Please restate, word for word, the lines below that begin at the one with "if decide (length" and end at the one with "builder_update_loop (length bytes) b bytes.". Leave out all other lines.

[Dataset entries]
*** Begin section ***

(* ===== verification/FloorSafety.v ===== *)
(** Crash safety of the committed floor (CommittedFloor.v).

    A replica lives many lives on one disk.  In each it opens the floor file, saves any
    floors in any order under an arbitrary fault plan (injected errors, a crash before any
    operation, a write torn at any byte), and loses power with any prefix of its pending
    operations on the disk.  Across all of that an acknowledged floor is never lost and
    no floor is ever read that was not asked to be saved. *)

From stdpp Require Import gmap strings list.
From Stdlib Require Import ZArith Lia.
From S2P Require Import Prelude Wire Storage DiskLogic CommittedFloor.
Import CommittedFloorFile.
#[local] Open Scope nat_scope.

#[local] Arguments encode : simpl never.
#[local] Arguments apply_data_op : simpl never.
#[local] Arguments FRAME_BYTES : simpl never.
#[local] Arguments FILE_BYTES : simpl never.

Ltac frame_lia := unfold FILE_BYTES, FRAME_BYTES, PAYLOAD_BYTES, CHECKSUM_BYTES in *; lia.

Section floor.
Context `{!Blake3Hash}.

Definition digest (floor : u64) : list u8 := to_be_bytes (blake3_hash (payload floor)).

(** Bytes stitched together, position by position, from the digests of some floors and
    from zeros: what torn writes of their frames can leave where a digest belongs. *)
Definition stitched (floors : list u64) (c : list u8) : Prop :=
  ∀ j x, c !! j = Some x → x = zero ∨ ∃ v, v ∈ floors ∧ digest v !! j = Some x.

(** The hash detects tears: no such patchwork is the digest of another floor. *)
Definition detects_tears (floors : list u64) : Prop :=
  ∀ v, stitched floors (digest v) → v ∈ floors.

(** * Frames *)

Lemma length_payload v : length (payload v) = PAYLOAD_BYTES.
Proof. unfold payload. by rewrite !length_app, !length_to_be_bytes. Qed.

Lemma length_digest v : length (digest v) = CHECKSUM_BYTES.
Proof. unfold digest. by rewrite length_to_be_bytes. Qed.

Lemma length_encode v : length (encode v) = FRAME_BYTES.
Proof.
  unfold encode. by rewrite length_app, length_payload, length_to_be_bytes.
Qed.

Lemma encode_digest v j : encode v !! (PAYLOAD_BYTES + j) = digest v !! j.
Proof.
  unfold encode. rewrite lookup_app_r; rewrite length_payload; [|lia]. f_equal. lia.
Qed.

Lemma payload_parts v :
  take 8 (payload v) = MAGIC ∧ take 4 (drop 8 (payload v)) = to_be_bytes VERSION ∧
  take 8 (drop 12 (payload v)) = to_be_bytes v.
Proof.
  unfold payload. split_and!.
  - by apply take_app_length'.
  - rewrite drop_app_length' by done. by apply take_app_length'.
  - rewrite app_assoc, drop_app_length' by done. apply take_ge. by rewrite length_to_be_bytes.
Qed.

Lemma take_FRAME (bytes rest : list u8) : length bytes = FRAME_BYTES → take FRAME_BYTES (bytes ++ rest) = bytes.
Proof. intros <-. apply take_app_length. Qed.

*** End section ***
*** Begin section ***

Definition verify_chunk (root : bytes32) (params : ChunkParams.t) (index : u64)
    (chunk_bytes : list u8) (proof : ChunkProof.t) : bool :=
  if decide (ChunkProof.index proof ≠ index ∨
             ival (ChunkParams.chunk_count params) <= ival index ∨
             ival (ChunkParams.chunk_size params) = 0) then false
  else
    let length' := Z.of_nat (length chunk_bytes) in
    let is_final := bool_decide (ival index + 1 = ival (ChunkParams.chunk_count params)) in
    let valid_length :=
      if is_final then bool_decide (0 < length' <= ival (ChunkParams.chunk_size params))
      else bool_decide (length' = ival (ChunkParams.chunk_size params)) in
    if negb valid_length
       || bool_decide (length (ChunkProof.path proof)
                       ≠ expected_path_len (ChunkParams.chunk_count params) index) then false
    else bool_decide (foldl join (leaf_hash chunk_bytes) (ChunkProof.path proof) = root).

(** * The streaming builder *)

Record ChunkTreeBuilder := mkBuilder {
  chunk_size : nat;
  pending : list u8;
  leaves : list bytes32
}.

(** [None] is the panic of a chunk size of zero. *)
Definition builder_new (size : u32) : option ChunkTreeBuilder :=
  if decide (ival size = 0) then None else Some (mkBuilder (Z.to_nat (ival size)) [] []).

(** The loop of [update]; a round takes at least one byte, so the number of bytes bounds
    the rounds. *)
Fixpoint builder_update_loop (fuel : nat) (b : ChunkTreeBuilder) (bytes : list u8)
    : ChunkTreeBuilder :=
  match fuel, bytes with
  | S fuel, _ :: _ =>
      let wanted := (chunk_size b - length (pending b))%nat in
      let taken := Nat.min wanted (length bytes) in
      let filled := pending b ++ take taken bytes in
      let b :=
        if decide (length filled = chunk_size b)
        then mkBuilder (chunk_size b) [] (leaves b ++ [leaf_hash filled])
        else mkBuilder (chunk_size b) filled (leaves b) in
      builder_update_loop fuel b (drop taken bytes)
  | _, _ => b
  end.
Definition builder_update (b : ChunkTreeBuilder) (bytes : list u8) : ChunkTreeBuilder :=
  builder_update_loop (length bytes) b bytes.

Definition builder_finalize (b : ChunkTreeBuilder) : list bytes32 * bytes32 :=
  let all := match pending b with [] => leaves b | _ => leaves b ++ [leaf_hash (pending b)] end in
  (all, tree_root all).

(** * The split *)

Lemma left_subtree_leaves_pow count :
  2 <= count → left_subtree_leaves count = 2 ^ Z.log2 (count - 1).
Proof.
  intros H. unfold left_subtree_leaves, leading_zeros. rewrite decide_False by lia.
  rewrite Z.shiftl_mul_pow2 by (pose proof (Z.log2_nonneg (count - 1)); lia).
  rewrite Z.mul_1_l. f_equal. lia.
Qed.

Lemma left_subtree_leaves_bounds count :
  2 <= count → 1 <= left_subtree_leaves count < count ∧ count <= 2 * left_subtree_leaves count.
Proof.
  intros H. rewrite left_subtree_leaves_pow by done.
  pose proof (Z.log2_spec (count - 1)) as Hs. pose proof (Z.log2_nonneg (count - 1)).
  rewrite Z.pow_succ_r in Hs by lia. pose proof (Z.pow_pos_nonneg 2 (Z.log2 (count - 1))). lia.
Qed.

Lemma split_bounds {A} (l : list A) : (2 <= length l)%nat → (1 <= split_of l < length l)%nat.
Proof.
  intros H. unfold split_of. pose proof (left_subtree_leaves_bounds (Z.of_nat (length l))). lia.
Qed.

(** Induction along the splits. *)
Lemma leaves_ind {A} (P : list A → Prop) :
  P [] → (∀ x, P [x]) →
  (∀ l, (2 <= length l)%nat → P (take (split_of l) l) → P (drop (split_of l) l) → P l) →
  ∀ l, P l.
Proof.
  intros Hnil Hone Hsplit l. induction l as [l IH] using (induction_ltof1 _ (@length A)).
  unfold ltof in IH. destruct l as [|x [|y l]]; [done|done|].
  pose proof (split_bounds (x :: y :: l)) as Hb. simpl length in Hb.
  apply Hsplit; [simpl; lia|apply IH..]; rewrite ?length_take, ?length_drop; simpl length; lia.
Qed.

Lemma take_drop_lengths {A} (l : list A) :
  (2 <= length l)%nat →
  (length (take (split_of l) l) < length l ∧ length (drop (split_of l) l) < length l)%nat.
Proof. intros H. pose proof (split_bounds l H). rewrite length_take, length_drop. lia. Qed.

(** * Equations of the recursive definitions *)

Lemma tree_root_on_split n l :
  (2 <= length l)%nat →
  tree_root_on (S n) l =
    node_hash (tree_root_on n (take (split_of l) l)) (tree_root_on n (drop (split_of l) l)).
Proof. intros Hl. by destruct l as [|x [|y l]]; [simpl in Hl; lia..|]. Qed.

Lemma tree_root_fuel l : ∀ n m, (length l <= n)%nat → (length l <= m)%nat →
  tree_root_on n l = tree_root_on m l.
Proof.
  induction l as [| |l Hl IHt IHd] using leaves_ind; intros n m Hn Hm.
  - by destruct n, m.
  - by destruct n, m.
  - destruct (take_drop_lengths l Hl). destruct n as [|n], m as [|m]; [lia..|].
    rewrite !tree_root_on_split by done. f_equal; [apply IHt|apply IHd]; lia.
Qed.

*** End section ***
*** Begin section ***

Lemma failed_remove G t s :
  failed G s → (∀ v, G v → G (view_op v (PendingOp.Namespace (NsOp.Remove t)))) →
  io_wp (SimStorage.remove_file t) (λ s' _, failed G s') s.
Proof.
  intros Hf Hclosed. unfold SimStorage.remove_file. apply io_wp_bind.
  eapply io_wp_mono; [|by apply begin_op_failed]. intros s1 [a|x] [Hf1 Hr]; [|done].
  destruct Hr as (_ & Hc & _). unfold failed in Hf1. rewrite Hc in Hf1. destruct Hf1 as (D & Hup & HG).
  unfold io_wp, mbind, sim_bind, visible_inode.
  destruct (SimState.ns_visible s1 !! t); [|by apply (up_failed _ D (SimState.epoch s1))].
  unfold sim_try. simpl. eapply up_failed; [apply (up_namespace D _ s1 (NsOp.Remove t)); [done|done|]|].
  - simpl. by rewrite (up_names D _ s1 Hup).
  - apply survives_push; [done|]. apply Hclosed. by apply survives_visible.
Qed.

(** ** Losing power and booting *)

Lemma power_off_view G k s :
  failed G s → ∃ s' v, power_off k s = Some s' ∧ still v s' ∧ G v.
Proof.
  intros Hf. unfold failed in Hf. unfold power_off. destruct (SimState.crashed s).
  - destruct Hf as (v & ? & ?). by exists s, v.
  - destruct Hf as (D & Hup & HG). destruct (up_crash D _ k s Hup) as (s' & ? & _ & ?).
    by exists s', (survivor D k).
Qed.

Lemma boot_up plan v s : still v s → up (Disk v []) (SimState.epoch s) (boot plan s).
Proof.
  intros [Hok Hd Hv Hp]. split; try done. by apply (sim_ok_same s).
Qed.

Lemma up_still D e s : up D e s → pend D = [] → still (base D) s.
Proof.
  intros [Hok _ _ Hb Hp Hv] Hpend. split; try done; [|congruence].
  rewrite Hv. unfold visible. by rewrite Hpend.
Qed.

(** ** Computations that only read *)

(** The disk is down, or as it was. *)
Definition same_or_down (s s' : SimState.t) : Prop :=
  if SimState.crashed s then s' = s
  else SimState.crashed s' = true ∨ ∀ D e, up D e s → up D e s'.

*** End section ***

* [RESPONSE]:
        if decide (length filled = chunk_size b)
        then mkBuilder (chunk_size b) [] (leaves b ++ [leaf_hash filled])
        else mkBuilder (chunk_size b) filled (leaves b) in
      builder_update_loop fuel b (drop taken bytes)
  | _, _ => b
  end.
Definition builder_update (b : ChunkTreeBuilder) (bytes : list u8) : ChunkTreeBuilder :=
  builder_update_loop (length bytes) b bytes.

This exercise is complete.